From a university blog post:
The new results suggest that the penchant to see patterns that actually don't exist may be inherited--an evolutionary adaptation that may have provided our ancestors a selective advantage when foraging for food in the wild, according to lead author Tommy Blanchard, a doctoral candidate in brain and cognitive sciences at the University of Rochester.
The cognitive bias may be difficult to override even in situations that are truly random. This inborn tendency to feel that we are on a roll or in a slump may help explain why gambling can be so alluring and why the stock market is so prone to wild swings, says coauthor Benjamin Hayden, assistant professor brain and cognitive sciences.
"Luckily, monkeys love to gamble," says Blanchard.

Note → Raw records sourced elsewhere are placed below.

(* ===== verification/KillSwitchFacts.v ===== *)
(** * Facts about the kill switch

    What [close_all] may do, what it does to an org's copying switch among
    concurrent writes, and what a flatten's answer says. *)

From S2P Require Import Prelude PyStr PyFloat Models Db Repo RepoFacts Protocol Wire Routing.
From S2P Require Import Outbox Dispatch DispatchFacts Service Reconcile Ingress Symbols Deals Mt5Db Registry Bridge BridgeDemo BridgeFacts Prog Lane Operator KillSwitch.

(** ** It only closes *)

Definition closes (c : command_row) : bool := match c_kind c with KClose | KCancelPending => true | _ => false end.
Definition closing_request (r : request) : bool :=
  match r with ClosePositionReq _ _ _ | CancelOrderReq _ _ => true | _ => false end.
Definition request_account (r : request) : Z :=
  match r with
  | NewOrderReq o => no_ctidTraderAccountId o
  | ClosePositionReq a _ _ | AmendPositionSLTPReq a _ _ _ | CancelOrderReq a _ => a
  | AmendOrderReq o => am_ctidTraderAccountId o
  end.

Section closing.
Context (P : Z -> bool) (org : Z).

(** New commands and requests close or cancel on accounts of [P]; mappings,
    accounts and other orgs stay, and no org's dry-run flag changes. *)
Record closing_db (s s' : db) : Prop := {
  cg_cmds : exists new, db_commands s' = db_commands s ++ new /\
              Forall (fun c => P (c_account_id c) = true /\ closes c = true) new;
  cg_mappings : db_mappings s' = db_mappings s;
  cg_accounts : db_accounts s' = db_accounts s;
  cg_orgs : List.filter (fun o => negb (Db.org_id o =? org)) (db_orgs s') =
            List.filter (fun o => negb (Db.org_id o =? org)) (db_orgs s);
  cg_dry : org_dry_run <$> db_orgs s' = org_dry_run <$> db_orgs s
}.
Definition closing (s s' : CopierApp) : Prop :=
  closing_db (ca_db s) (ca_db s') /\
  exists new, e_sends (sv_engine (ca_service s')) = e_sends (sv_engine (ca_service s)) ++ new /\
    Forall (fun t => P (st_account t) = true /\ closing_request (st_req t) = true) new.

#[export] Instance closing_db_refl : Reflexive closing_db.
Proof. intros s. split; try done. apply extends_refl. Qed.
#[export] Instance closing_db_trans : Transitive closing_db.
Proof. intros x y z [] []. split; try congruence. by eapply extends_trans. Qed.
#[export] Instance closing_refl : Reflexive closing.
Proof. intros s. split; [reflexivity|apply extends_refl]. Qed.
#[export] Instance closing_trans : Transitive closing.
Proof. intros x y z [D1 S1] [D2 S2]. split; [by etrans|by eapply extends_trans]. Qed.

Lemma closing_repo {A} (m : M db A) : respects closing_db m -> respects closing (a_repo m).
Proof.
  intros H s. specialize (H (ca_db s)). unfold exec, a_repo, on_service, on_repo, on_engine, on_db, ca_db in *.
  destruct (m (e_db (sv_engine (ca_service s)))) as [r d]. split; [exact H|apply extends_refl].
Qed.
Lemma closing_log cat sev p a o : respects closing (a_log cat sev p a o).
Proof. apply closing_repo. intros s. split; try done. apply extends_refl. Qed.
Lemma closing_read {A} (f : CopierApp -> A) : respects closing (gets f).
Proof. apply respects_gets, _. Qed.
Lemma closing_repo_read {A} (f : db -> A) : respects closing (a_repo (gets f)).
Proof. apply closing_repo, respects_gets, _. Qed.

Lemma closing_enqueue a o kind p :
  P a = true -> match kind with KClose | KCancelPending => True | _ => False end ->
  respects closing (a_enqueue a o kind p).
Proof.
  intros Ha Hk. apply closing_repo. intros s. split; try done. eexists. split; [reflexivity|].
  repeat constructor; [done|]. by destruct kind.
Qed.

Lemma closing_send a req :
  P a = true -> closing_request req = true -> respects closing (send_request a req).
Proof.
  intros Ha Hr s. split; [reflexivity|]. eexists. split; [reflexivity|]. repeat constructor; done.
Qed.

(** One step through a computation *)
Ltac closing_step :=
  match goal with
  | |- respects _ (ret _) => apply respects_ret; apply _
  | |- respects _ (raise _) => apply respects_raise; apply _
  | |- respects _ (gets _) => apply closing_read
  | |- respects _ (lift_result _) => apply respects_lift; apply _
  | |- respects _ (a_log _ _ _ _ _) => apply closing_log
  | |- respects _ (a_repo (gets _)) => apply closing_repo_read
  | |- respects _ (a_enqueue _ _ _ _) => by apply closing_enqueue
  | |- respects _ (send_request _ _) => by apply closing_send
  | |- respects _ (for_each _ _) => apply respects_for_each; [apply _|apply _|intros]
  | |- respects _ (bind _ _) => apply respects_bind; [apply _| |intro]
  | |- respects _ (match ?x with _ => _ end) => destruct x
  | |- respects _ (on_tables (load_symbol_cache _)) => intros s; rewrite on_tables_read; [reflexivity|done]
  end.
Ltac closing_steps := repeat closing_step.

Context (a : Z) (Ha : P a = true).

Lemma flatten_start_closing : respects closing (flatten_start a).
Proof. unfold flatten_start, _org, org_for_account, report. closing_steps. Qed.
Lemma current_book_closing : respects closing (current_book a).
Proof. unfold current_book, report. closing_steps. Qed.
Lemma flatten_round_closing o : respects closing (flatten_round a o).
Proof.
  unfold flatten_round, mt5_commands_open, enqueue_missing. closing_step; [apply current_book_closing|]. closing_steps.
Qed.
Lemma send_round_closing rec : respects closing (send_round a rec).
Proof. unfold send_round. closing_steps. Qed.
Lemma query_context_closing view : respects closing (_query_context view a).
Proof. unfold _query_context, _account_row, load_accounts. closing_steps. Qed.

(** *** Programs *)

(** Every account of the org is one of [P]'s. *)
Definition covers (s : CopierApp) : Prop :=
  forall r, r ∈ db_accounts (ca_db s) -> acc_org_id r = org -> P (acc_account_id r) = true.
Abbreviation mk := (makes covers closing).

Lemma mk_stmt {A} (m : M CopierApp A) : respects closing m -> mk (stmt m).
Proof. intros H. apply makes_stmt. intros s _. apply H. Qed.

Lemma flatten_rounds_makes o left first used : mk (flatten_rounds a o left first used).
Proof.
  revert first used. induction left as [|left IH]; intros first used; cbn [flatten_rounds].
  - apply makes_bind; [apply mk_stmt, current_book_closing|done].
  - apply makes_bind; [apply mk_stmt, flatten_round_closing|]. intros [[|] [|]]; [done|apply IH..].
Qed.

Presumably because monkeys would make a mess of playing cards, the researchers devised games that in two instances returned patterned results that were quickly learned, but in a third produced results that were truly random. The monkeys played all three scenarios the same way -- even over time -- thereby exhibiting the "hot hand bias" that has been the undoing of many a human gambler.
The full report can be purchased here.
"We're a complex mix of biases and heuristics and statistical reasoning," says Blanchard. "When you put it all together, that's how you get sophisticated behavior. We don't know where a lot of these biases come from, but this study--and others like it--suggest many of them are due to cognitive mechanisms we share with our primate relatives."